Guía Docente 2020-21


Id.: 33714
Subject type: OBLIGATORIA
Year: 2 Teaching period: Segundo Cuatrimestre
Credits: 6 Total hours: 150
Classroom activities: 63 Individual study: 87
Main teaching language: Inglés Secondary teaching language: Castellano


The main goal of this subject is to explore the algorithms for bioinformatics pourpouses and their computational application in order to understand the mechanisms of biological database searching, protein and nucleic acid aligments, perform predictions of bidimensional structures, identify genes and detect regulatory sequences. Statistics and machine learning will be included to support the basis of the algorithms that are based on them.

Search algorithms as greedy or exhaustive will be studied to find repeated sequence as motifs or in the DNA mapping.

Dynamic programming will be used to analyse the local and global alignments of aminoacid and nucleotides sequences based on similarity or distance calculations. Softwares, as GENESCAN, will be studied to see a direct application of the statistical Likehood Ratio.

Identification of DNA, proteins as well as genome assembly will be assess through graphical algorithms, for what Euler's theorem will be introduced.
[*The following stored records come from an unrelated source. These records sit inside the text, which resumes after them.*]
(** * PDF_collator: filename validation, range expansion and reconciliation

    A shallow embedding of the matching core of [PDF_collator.py]
    ([name_check], [find_coc], [get_ranges], [backcheck], [aggregator])
    together with the Python string, list, set and dict operations those
    functions rely on, followed by the properties established about them.

    Conventions of the embedding:
    - a Python [str] is a [string] of 8-bit characters (file names that pass
      the checks are plain ASCII);
    - a call that raises is [None] (or the [Raised] outcome of the engine);
    - a Python [set] is a duplicate-free [list]; the order in which Python
      iterates a set is unspecified, so every place where the source
      iterates a set or turns it into a list goes through a parameter
      [set_order] about which only [Permutation] is assumed;
    - a Python [dict] is an association list in insertion order. *)

From Stdlib Require Import List String Ascii Bool Arith ZArith NArith Lia.
From Stdlib Require Import Permutation Sorting.Sorted DecimalString.
From Stdlib Require DecimalPos DecimalZ Finite.
Import ListNotations.

Local Open Scope string_scope.
Local Open Scope list_scope.

(** ** Python string operations *)

Module Py.

(** [s[:-n]]: everything but the last [n] characters (empty when [s] is
    shorter than [n]). *)
Definition drop_last (n : nat) (s : string) : string :=
  substring 0 (String.length s - n) s.

(** [s[:n]] *)
Definition take (n : nat) (s : string) : string := substring 0 n s.

(** [s[-1:]] *)
Definition last_char (s : string) : string :=
  substring (String.length s - 1) 1 s.

(** [s.startswith(p)] *)
Definition startswith (s p : string) : bool := prefix p s.

(** [s.startswith((p1, p2, ...))] *)
Definition startswith_any (s : string) (ps : list string) : bool :=
  existsb (startswith s) ps.

(** [c in s] for a one-character string [c]. *)
Fixpoint contains (c : ascii) (s : string) : bool :=
  match s with
  | EmptyString => false
  | String a s' => Ascii.eqb a c || contains c s'
  end.

(** [s.split(c)] for a one-character separator. *)
Fixpoint split (c : ascii) (s : string) : list string :=
  match s with
  | EmptyString => [EmptyString]
  | String a s' =>
      if Ascii.eqb a c then EmptyString :: split c s'
      else match split c s' with
           | h :: t => String a h :: t
           | [] => [String a EmptyString]
           end
  end.

(** [s.replace(old, '')] for a non-empty [old]: occurrences are found left
    to right and do not overlap.  [skip] counts the characters of the
    occurrence being dropped. *)
Fixpoint replace_skip (old : string) (skip : nat) (s : string) : string :=
  match s with
  | EmptyString => EmptyString
  | String a s' =>
      match skip with
      | S n => replace_skip old n s'
      | O => if prefix old s
             then replace_skip old (String.length old - 1) s'
             else String a (replace_skip old 0 s')
      end
  end.

Definition remove_substring (old s : string) : string := replace_skip old 0 s.

Definition is_digit (c : ascii) : bool :=
  ((48 <=? nat_of_ascii c) && (nat_of_ascii c <=? 57))%nat.

Fixpoint all_digits (s : string) : bool :=
  match s with
  | EmptyString => true
  | String a s' => is_digit a && all_digits s'
  end.

(** [s.isnumeric()] *)
Definition isnumeric (s : string) : bool :=
  match s with
  | EmptyString => false
  | _ => all_digits s
  end.

Definition digit_val (c : ascii) : Z := Z.of_nat (nat_of_ascii c) - 48.

Fixpoint int_acc (acc : Z) (s : string) : Z :=
  match s with
  | EmptyString => acc
  | String a s' => int_acc (acc * 10 + digit_val a) s'
  end.

(** [int(s)]: [None] stands for [ValueError].  A string of decimal digits is
    the only argument the validated names can produce. *)
Definition int (s : string) : option Z :=
  if isnumeric s then Some (int_acc 0 s) else None.

(** [str(x)] *)
Definition str (x : Z) : string := NilZero.string_of_int (Z.to_int x).

(** [list(range(a, b))] *)
Definition range (a b : Z) : list Z :=
  map (fun i => a + Z.of_nat i)%Z (seq 0 (Z.to_nat (b - a))).

(** [x in l] *)
Definition mem (x : string) (l : list string) : bool :=
  existsb (String.eqb x) l.

(** [set(l)]: the elements of [l], each once. *)
Definition set (l : list string) : list string := nodup string_dec l.

(** [a.issubset(b)] and [a.difference(b)] *)
Definition issubset (a b : list string) : bool :=
  forallb (fun x => mem x b) a.

Definition difference (a b : list string) : list string :=
  filter (fun x => negb (mem x b)) a.

(** [l.remove(x)]: drops the first occurrence, [None] is [ValueError]. *)
Fixpoint remove (x : string) (l : list string) : option (list string) :=
  match l with
  | [] => None
  | y :: l' => if String.eqb y x then Some l'
               else option_map (cons y) (remove x l')
  end.

(** [l.sort()] on strings: ascending by code point.  The order is total and
    antisymmetric, so the result does not depend on the algorithm. *)
Fixpoint insert_sorted (x : string) (l : list string) : list string :=
  match l with
  | [] => [x]
  | y :: l' => if String.leb x y then x :: l else y :: insert_sorted x l'
  end.

Definition sort (l : list string) : list string :=
  fold_right insert_sorted [] l.

(** [os.path.join(a, b)] and [os.path.basename(p)] (posixpath). *)
Definition path_join (a b : string) : string :=
  if startswith b "/" then b
  else if (String.eqb a "" || String.eqb (last_char a) "/")%bool then a ++ b
  else a ++ "/" ++ b.

Fixpoint basename (p : string) : string :=
  match p with
  | EmptyString => EmptyString
  | String a p' => if contains "/" p then
                     (if contains "/" p' then basename p' else p')
                   else p
  end.

End Py.

(** ** Regular expressions of the [re] module

    Only the constructs that occur in the source's patterns; matching is by
    backtracking, written with a continuation for the rest of the pattern. *)

Module Re.

Inductive regex : Type :=
| Eps
| Lit (c : ascii)
| Class (p : ascii -> bool)
| Seq (r1 r2 : regex)
| Alt (r1 r2 : regex)
| Opt (r : regex)
| Group (n : nat) (r : regex)
| Backref (n : nat)
| Eol.

(** The text captured by each group that took part in the match. *)
Definition groups := list (nat * string).

Fixpoint group (m : groups) (n : nat) : option string :=
  match m with
  | [] => None
  | (k, v) :: m' => if Nat.eqb k n then Some v else group m' n
  end.

Definition consumed (s rest : string) : string :=
  substring 0 (String.length s - String.length rest) s.

Fixpoint run (r : regex) (s : string) (m : groups)
         (k : string -> groups -> option groups) : option groups :=
  match r with
  | Eps => k s m
  | Lit c =>
      match s with
      | String a s' => if Ascii.eqb a c then k s' m else None
      | EmptyString => None
      end
  | Class p =>
      match s with
      | String a s' => if p a then k s' m else None
      | EmptyString => None
      end
  | Seq r1 r2 => run r1 s m (fun s' m' => run r2 s' m' k)
  | Alt r1 r2 =>
      match run r1 s m k with
      | Some res => Some res
      | None => run r2 s m k
      end
  | Opt r1 =>
      match run r1 s m k with
      | Some res => Some res
      | None => k s m
      end
  | Group n r1 => run r1 s m (fun s' m' => k s' ((n, consumed s s') :: m'))
  | Backref n =>
      match group m n with
      | Some t => if prefix t s
                  then k (substring (String.length t) (String.length s) s) m
                  else None
      | None => None
      end
  | Eol =>
      match s with
      | EmptyString => k s m
      | String a EmptyString => if Ascii.eqb a "010" then k s m else None
      | _ => None
      end
  end.

(** [pattern.fullmatch(s)] *)
Definition fullmatch (r : regex) (s : string) : option groups :=
  run r s [] (fun rest m => match rest with
                            | EmptyString => Some m
                            | _ => None
                            end).

Fixpoint lits (s : string) : regex :=
  match s with
  | EmptyString => Eps
  | String a s' => Seq (Lit a) (lits s')
  end.

Definition seqs (rs : list regex) : regex := fold_right Seq Eps rs.

Definition digit : regex := Class Py.is_digit.

(** [[\d]{3}] *)
Definition digit3 : regex := Seq digit (Seq digit digit).

End Re.

(** ** name_check *)

Import Re.

Definition is_rerun_letter (c : ascii) : bool :=
  ((97 <=? nat_of_ascii c) && (nat_of_ascii c <=? 100))%nat.

(** [coc_RE]:
    [([\d]{3}([\d]{3})([a-d]{1})?(-([\d]{3})(\3)?)?coc\.pdf$|(QC|WP|SP)([\d]{3})-([\d]{3})coc\.pdf$)] *)
Definition coc_RE : regex :=
  Group 1
    (Alt
       (seqs [digit3; Group 2 digit3; Opt (Group 3 (Class is_rerun_letter));
              Opt (Group 4 (seqs [Lit "-"; Group 5 digit3;
                                  Opt (Group 6 (Backref 3))]));
              lits "coc.pdf"; Eol])
       (seqs [Group 7 (Alt (lits "QC") (Alt (lits "WP") (lits "SP")));
              Group 8 digit3; Lit "-"; Group 9 digit3;
              lits "coc.pdf"; Eol])).

(** [name_RE] of [strip_chars] (the leading [^] is void under [fullmatch]):
    [^[\d]{6}pg[0-9]{1}\.pdf$|(QC|WP|SP)([\d]{3})-([\d]{3})pg[0-9]{1}\.pdf$] *)
Definition name_RE : regex :=
  Alt
    (seqs [digit3; digit3; lits "pg"; digit; lits ".pdf"; Eol])
    (seqs [Group 1 (Alt (lits "QC") (Alt (lits "WP") (lits "SP")));
           Group 2 digit3; Lit "-"; Group 3 digit3;
           lits "pg"; digit; lits ".pdf"; Eol]).
(** * Project tracker front end: progress and status aggregation

    A shallow embedding of [src/js/app.js]: the completion percentage and
    the status rollup of a project, the functions that push them to the
    backend, the four submit handlers, deleting, and the reload of the
    project list.

    - JavaScript numbers are IEEE 754 binary64 values: Rocq's primitive
      [float], with [+], [/] and [*] rounding to nearest, ties to even.
    - An [async] function is a tree of awaited requests and page actions
      ([prog]); [run] plays it against a backend, which is a parameter.
    - A task is the pair of fields the aggregation reads; a listing whose
      elements are not such objects is outside the model.
    - A handler and the reload it starts without awaiting it run side by
      side; [play] hands their requests to the backend in a given order. *)

From Stdlib Require Import ZArith List String Ascii Bool Lia Floats Permutation.
From Stdlib Require Import DecimalString DecimalN DecimalPos.
Import ListNotations.
Open Scope string_scope.
Open Scope list_scope.
Open Scope Z_scope.

(** * Numbers and [toFixed(2)] *)

Definition number := float.

Definition decimal (n : Z) : string :=
  NilZero.string_of_uint (N.to_uint (Z.to_N n)).

Definition digit (d : Z) : string := decimal (d mod 10).

(** The integer [n] for which [n / 100 - x] is as close to zero as possible,
    the larger one when two are as close; [x = m * 2^e] is positive. *)
Definition hundredths (m : positive) (e : Z) : Z :=
  if 0 <=? e then 100 * Zpos m * 2 ^ e
  else (200 * Zpos m + 2 ^ (- e)) / 2 ^ (1 - e).

(** The digits of [n], at least three of them, with a point before the last
    two. *)
Definition fixedDigits (n : Z) : string :=
  (decimal (n / 100) ++ "." ++ digit (n mod 100 / 10) ++ digit (n mod 100))%string.

(** [x >= 10^21], where [toFixed] hands over to [Number::toString]. *)
Definition exponential (m : positive) (e : Z) : bool :=
  (0 <=? e) && (10 ^ 21 <=? Zpos m * 2 ^ e).

(** [c] reads back as [x = m * 2^e]: it lies between the midpoints to the
    neighbouring doubles, the midpoints included when [m] is even. *)
Definition readsBack (m : positive) (e : Z) (c : Z) : bool :=
  let v := Zpos m * 2 ^ e in
  let above := 2 ^ e in
  let below := if (Zpos m =? 2 ^ 52) && (1 <=? e) then 2 ^ (e - 1) else 2 ^ e in
  if Z.even (Zpos m)
  then (2 * v - below <=? 2 * c) && (2 * c <=? 2 * v + above)
  else (2 * v - below <? 2 * c) && (2 * c <? 2 * v + above).

(** The multiple of [10^p] that reads back as [x] and is closest to it. *)
Definition nearest (m : positive) (e : Z) (p : Z) : option Z :=
  let v := Zpos m * 2 ^ e in
  let P := 10 ^ p in
  let c1 := v / P * P in
  let c2 := c1 + P in
  match readsBack m e c1, readsBack m e c2 with
  | false, false => None
  | true, false => Some c1
  | false, true => Some c2
  | true, true =>
      match (v - c1) ?= (c2 - v) with
      | Lt => Some c1
      | Gt => Some c2
      | Eq => if Z.even (c1 / P) then Some c1 else Some c2
      end
  end.
(** In the order parent first, an ancestor comes before its
    descendants. *)
Lemma preorder_ancestor_first (p : position) :
  forall (items : list WorkItem) (r : position),
    p <> [] -> r <> [] -> (p ++ r) ∈ preorder_from 0 items ->
    before (preorder_from 0 items) p (p ++ r).
Proof.
  induction p as [|k p IH]; intros items r Hp Hr H; [contradiction|].
  cbn [app] in *. apply preorder_from_elem in H.
  destruct H as (k' & w & q & [= <- <-] & Hk & Hq).
  destruct (lookup_split _ _ _ Hk) as (l1 & l2 & -> & Hl).
  rewrite preorder_from_split. cbn [Nat.add]. rewrite Hl.
  apply before_app_r, before_app_l.
  change (k :: p) with (cons k p).
  change (k :: p ++ r) with (cons k (p ++ r)).
  apply before_fmap. rewrite preorder_item_eq in Hq |- *.
  apply elem_of_cons in Hq. destruct Hq as [Hq | Hq].
  { destruct p; [contradiction | discriminate]. }
  destruct p as [|j p].
  - apply before_head. exact Hq.
  - apply (before_app_r [[]]). apply IH; [discriminate | exact Hr | exact Hq].
Qed.

(** In the order children first, a descendant comes before its
    ancestors. *)
Lemma postorder_descendant_first (p : position) :
  forall (items : list WorkItem) (r : position),
    p <> [] -> r <> [] -> (p ++ r) ∈ postorder_from 0 items ->
    before (postorder_from 0 items) (p ++ r) p.
Proof.
  induction p as [|k p IH]; intros items r Hp Hr H; [contradiction|].
  cbn [app] in *. rewrite postorder_Permutation in H.
  apply preorder_from_elem in H.
  destruct H as (k' & w & q & [= <- <-] & Hk & Hq).
  destruct (lookup_split _ _ _ Hk) as (l1 & l2 & -> & Hl).
  rewrite postorder_from_split. cbn [Nat.add]. rewrite Hl.
  apply before_app_r, before_app_l.
  change (k :: p) with (cons k p).
  change (k :: p ++ r) with (cons k (p ++ r)).
  apply before_fmap. rewrite preorder_item_eq in Hq.
  rewrite postorder_item_eq.
  apply elem_of_cons in Hq. destruct Hq as [Hq | Hq].
  { destruct p; [contradiction | discriminate]. }
  rewrite <- (postorder_Permutation (wi_children w) 0) in Hq.
  destruct p as [|j p].
  - apply before_last. exact Hq.
  - apply before_app_l. apply IH; [discriminate | exact Hr | exact Hq].
Qed.
(** * PiGlow Ambient: the day/night fade scheduler and its liveness gate

    A shallow embedding of [main.go]: the fade computations of the main
    loop, the quick ramps of [pause] and [resume], the ping handlers set up
    by [initPing], the partial configuration reload, and the interleaving
    of the three goroutines that share [currentPower] and [isPaused]. *)

From Stdlib Require Import ZArith QArith Qround Qpower Qabs Lia Lqa List Bool String Morphisms.
From Stdlib Require SpecFloat.
Import ListNotations.

Local Open Scope Z_scope.

(** ** IEEE-754 binary64 arithmetic

    The brightness formulas are evaluated in Go's [float64].  A finite
    double is a rational number, so a [float64] is modelled as a [Q] and
    every operation as the exact rational operation followed by rounding to
    the nearest value with a 53-bit significand, ties to even.  The exponent
    range is not limited: every magnitude the program computes with lies
    between 2^-70 and 2^70, far inside the normal range of binary64, where
    this is what the hardware does. *)
Module Float64.

Local Open Scope Q_scope.

Definition prec : Z := 53.

(** [ilog2 x] is the integer [l] with [2^l <= x < 2^(l+1)], for [0 < x]. *)
Definition ilog2 (x : Q) : Z :=
  let t := (Z.log2 (Qnum x) - Z.log2 (Zpos (Qden x)))%Z in
  if Qle_bool (2 ^ t) x then t else (t - 1)%Z.

(** Nearest integer, ties to the even one. *)
Definition rne (y : Q) : Z :=
  let f := Qfloor y in
  match Qcompare (y - inject_Z f) (1 # 2) with
  | Lt => f
  | Gt => (f + 1)%Z
  | Eq => if Z.even f then f else (f + 1)%Z
  end.

(** Rounding of a positive rational to 53 significant bits. *)
Definition round_pos (x : Q) : Q :=
  let k := (ilog2 x - (prec - 1))%Z in
  Qred (inject_Z (rne (x / 2 ^ k)) * 2 ^ k).

Definition round (x : Q) : Q :=
  match Qnum x with
  | Z0 => 0
  | Zpos _ => round_pos x
  | Zneg _ => Qred (- round_pos (- x))
  end.

(** The operations of the language on [float64] values. *)
Definition add (x y : Q) : Q := round (x + y).
Definition mul (x y : Q) : Q := round (x * y).
Definition div (x y : Q) : Q := round (x / y).

(** [float64(n)] for an integer [n]. *)
Definition of_int (n : Z) : Q := round (inject_Z n).

(** [math.Ceil] and [math.Floor]: the result is integral, hence exact. *)
Definition Ceil (x : Q) : Q := inject_Z (Qceiling x).
Definition Floor (x : Q) : Q := inject_Z (Qfloor x).

End Float64.

(** ** Machine integers

    Go's [int] and [int64] are taken to be 64 bits wide, with wrap-around
    arithmetic. *)
Definition minInt64 : Z := - 2 ^ 63.
Definition maxInt64 : Z := 2 ^ 63 - 1.

Definition wrap64 (z : Z) : Z := (z + 2 ^ 63) mod 2 ^ 64 - 2 ^ 63.

(** [uint8(n)]. *)
Definition uint8 (n : Z) : Z := n mod 256.

(** [int(x)] and [time.Duration(x)] for a [float64] [x]: the fractional part
    is discarded.  For a value outside the range of the integer type the
    language leaves the result to the implementation; the value produced on
    amd64 is used. *)
Definition float64_to_int (x : Q) : Z :=
  let t := Z.quot (Qnum x) (Zpos (Qden x)) in
  if (minInt64 <=? t) && (t <=? maxInt64) then t else minInt64.

(** ** Package [time] *)
Module GoTime.

(** A [Duration] is an [int64] count of nanoseconds; an instant is a count
    of nanoseconds on the time line. *)
Definition Duration := Z.
Definition Time := Z.

Definition Millisecond : Duration := 1000000.
Definition Second : Duration := 1000000000.
Definition Minute : Duration := 60 * Second.

(** [t.Sub(u)]: the difference, or the largest or smallest [Duration]
    when it does not fit. *)
Definition Sub (t u : Time) : Duration :=
  Z.max minInt64 (Z.min maxInt64 (t - u)).

(** [t.Add(d)]. *)
Definition Add (t : Time) (d : Duration) : Time := t + d.

(** [d.Seconds()]: whole seconds plus the remaining nanoseconds over 1e9,
    in [float64]. *)
Definition Seconds (d : Duration) : Q :=
  let sec := Z.quot d Second in
  let nsec := Z.rem d Second in
  Float64.add (Float64.of_int sec) (Float64.div (Float64.of_int nsec) 1000000000).

End GoTime.
Export GoTime.

(** ** Declarations used by [main.go] and made elsewhere in the package *)

(** Modelled from the spec: the constant [MAX_POWER] is not declared in
    [main.go]; the brightness range is 0 to 255 and the fade formula
    multiplies by 255. *)
Definition MAX_POWER : Z := 255.

(** Modelled from the spec: the three liveness states named by [main.go] are
    not declared there; the liveness state is one of Unknown, Up and Down. *)
Inductive PingState := PingUnknown | PingUp | PingDown.
(** * mem0-webhook: a shallow embedding of [mem0_webhook_server.py]

    The server relays webhook payloads to an external memory store.  This
    development embeds the functions of the server as Rocq functions and
    proves, or refutes on a concrete input, the properties stated for them.

    Modelling conventions.
    - A Python [str] is a [string]; one [ascii] stands for one character, so
      slicing and [len] count elements of the string.
    - A value coming out of [json.loads] (a request body, caller metadata,
      the answer of the memory client) is a [value].  A Python [dict] is an
      association list in insertion order; [Dict.get] reads the first
      binding of a key and [Dict.set] overwrites it in place or appends it,
      as a Python dict does.
    - A call that can raise returns a [result]; the handlers that read the
      clock or talk to the memory client thread a [World] through. *)

From Stdlib Require Import List String Ascii ZArith Bool Lia.
From Stdlib Require Import Floats.SpecFloat.
From Stdlib Require Import DecimalString.
Import ListNotations.

Local Open Scope string_scope.
Local Open Scope list_scope.

Set Warnings "-register-all".

(** ** Python values *)

Inductive value : Type :=
| VNone
| VBool (b : bool)
| VInt (z : Z)
| VFloat (f : spec_float)
| VStr (s : string)
| VList (l : list value)
| VDict (d : list (string * value)).

(** Truth value of an object, as [or], [if] and [not] test it. *)
Definition truthy (v : value) : bool :=
  match v with
  | VNone => false
  | VBool b => b
  | VInt z => negb (Z.eqb z 0)
  | VFloat (S754_zero _) => false
  | VFloat _ => true
  | VStr s => negb (String.eqb s EmptyString)
  | VList [] => false
  | VList (_ :: _) => true
  | VDict [] => false
  | VDict (_ :: _) => true
  end.

(** [type(v).__name__], used in the messages of [TypeError] and
    [AttributeError]. *)
Definition type_name (v : value) : string :=
  match v with
  | VNone => "NoneType"
  | VBool _ => "bool"
  | VInt _ => "int"
  | VFloat _ => "float"
  | VStr _ => "str"
  | VList _ => "list"
  | VDict _ => "dict"
  end.

(** ** Dictionaries *)

Module Dict.

Definition t : Type := list (string * value).

Fixpoint get (k : string) (d : t) : option value :=
  match d with
  | [] => None
  | (k', v) :: d' => if String.eqb k k' then Some v else get k d'
  end.

(** [d[k] = v] *)
Fixpoint set (k : string) (v : value) (d : t) : t :=
  match d with
  | [] => [(k, v)]
  | (k', v') :: d' =>
      if String.eqb k k' then (k', v) :: d' else (k', v') :: set k v d'
  end.

(** [d.update(other)]: the bindings of [other] are stored one after the
    other, in the order of [other]. *)
Definition update (d other : t) : t :=
  fold_left (fun acc kv => set (fst kv) (snd kv) acc) other d.

Definition keys (d : t) : list string := map fst d.

Definition mem (k : string) (d : t) : bool :=
  match get k d with Some _ => true | None => false end.

(** The invariant of a Python dict: no key occurs twice. *)
Definition wf (d : t) : Prop := NoDup (keys d).

End Dict.

(** [k in [k1, ..., kn]] for a list of strings. *)
Definition str_in (k : string) (ks : list string) : bool :=
  existsb (String.eqb k) ks.

(** ** Exceptions and results *)

Inductive exc_type : Type :=
| IndexError
| KeyError
| TypeError
| AttributeError
| OtherException (name : string).

(** An instance of [Exception]; [exc_msg] is what [str(e)] returns. *)
Record exn : Type := Exn { exc_class : exc_type; exc_msg : string }.

Definition py_str_exn (e : exn) : string := exc_msg e.

Inductive result (A : Type) : Type :=
| Ok (a : A)
| Raise (e : exn).

Arguments Ok {A} a.
Arguments Raise {A} e.

Definition bind {A B : Type} (r : result A) (k : A -> result B) : result B :=
  match r with
  | Ok a => k a
  | Raise e => Raise e
  end.

Notation "x <- r ;; k" := (bind r (fun x => k))
  (at level 61, r at next level, right associativity).

Definition is_ok {A : Type} (r : result A) : bool :=
  match r with Ok _ => true | Raise _ => false end.

(** ** Primitive operations on values *)

(** [r[0]] *)
Definition getitem0 (r : value) : result value :=
  match r with
  | VList (x :: _) => Ok x
  | VList [] => Raise (Exn IndexError "list index out of range")
  | VStr (String c _) => Ok (VStr (String c EmptyString))
  | VStr EmptyString => Raise (Exn IndexError "string index out of range")
  | VDict _ => Raise (Exn KeyError "0")
  | _ => Raise (Exn TypeError
                  ("'" ++ type_name r ++ "' object is not subscriptable"))
  end.

(** [x.get(k, default)]; only a dict has the method. *)
Definition method_get (x : value) (k : string) (default : value)
  : result value :=
  match x with
  | VDict d =>
      Ok (match Dict.get k d with Some v => v | None => default end)
  | _ => Raise (Exn AttributeError
                  ("'" ++ type_name x ++ "' object has no attribute 'get'"))
  end.

(** [s[:n]] on a string. *)
Fixpoint str_take (n : nat) (s : string) : string :=
  match n, s with
  | S n', String c s' => String c (str_take n' s')
  | _, _ => EmptyString
  end.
A machine learning approximation will be done with Hidden Markov Models as long as the Montecarlo sampling. The searching of gene regulatory sequence, crutial structures in epigenetics, the CpG islands need from the HMM with the decoding algorithms of Viterbia and Baum-Welch. This part will also include stochastic models and log odd ratio.

More complex applications of dynamic programming and stochastic models will be studied through the determination of the RNA secondary structure. Structural aligments require from HMM and stochastic context free grammar to make probabilistic competitive approximations.

Algorithms were developped in Python and R languages, being chosen whichever suits better for the computational requirements.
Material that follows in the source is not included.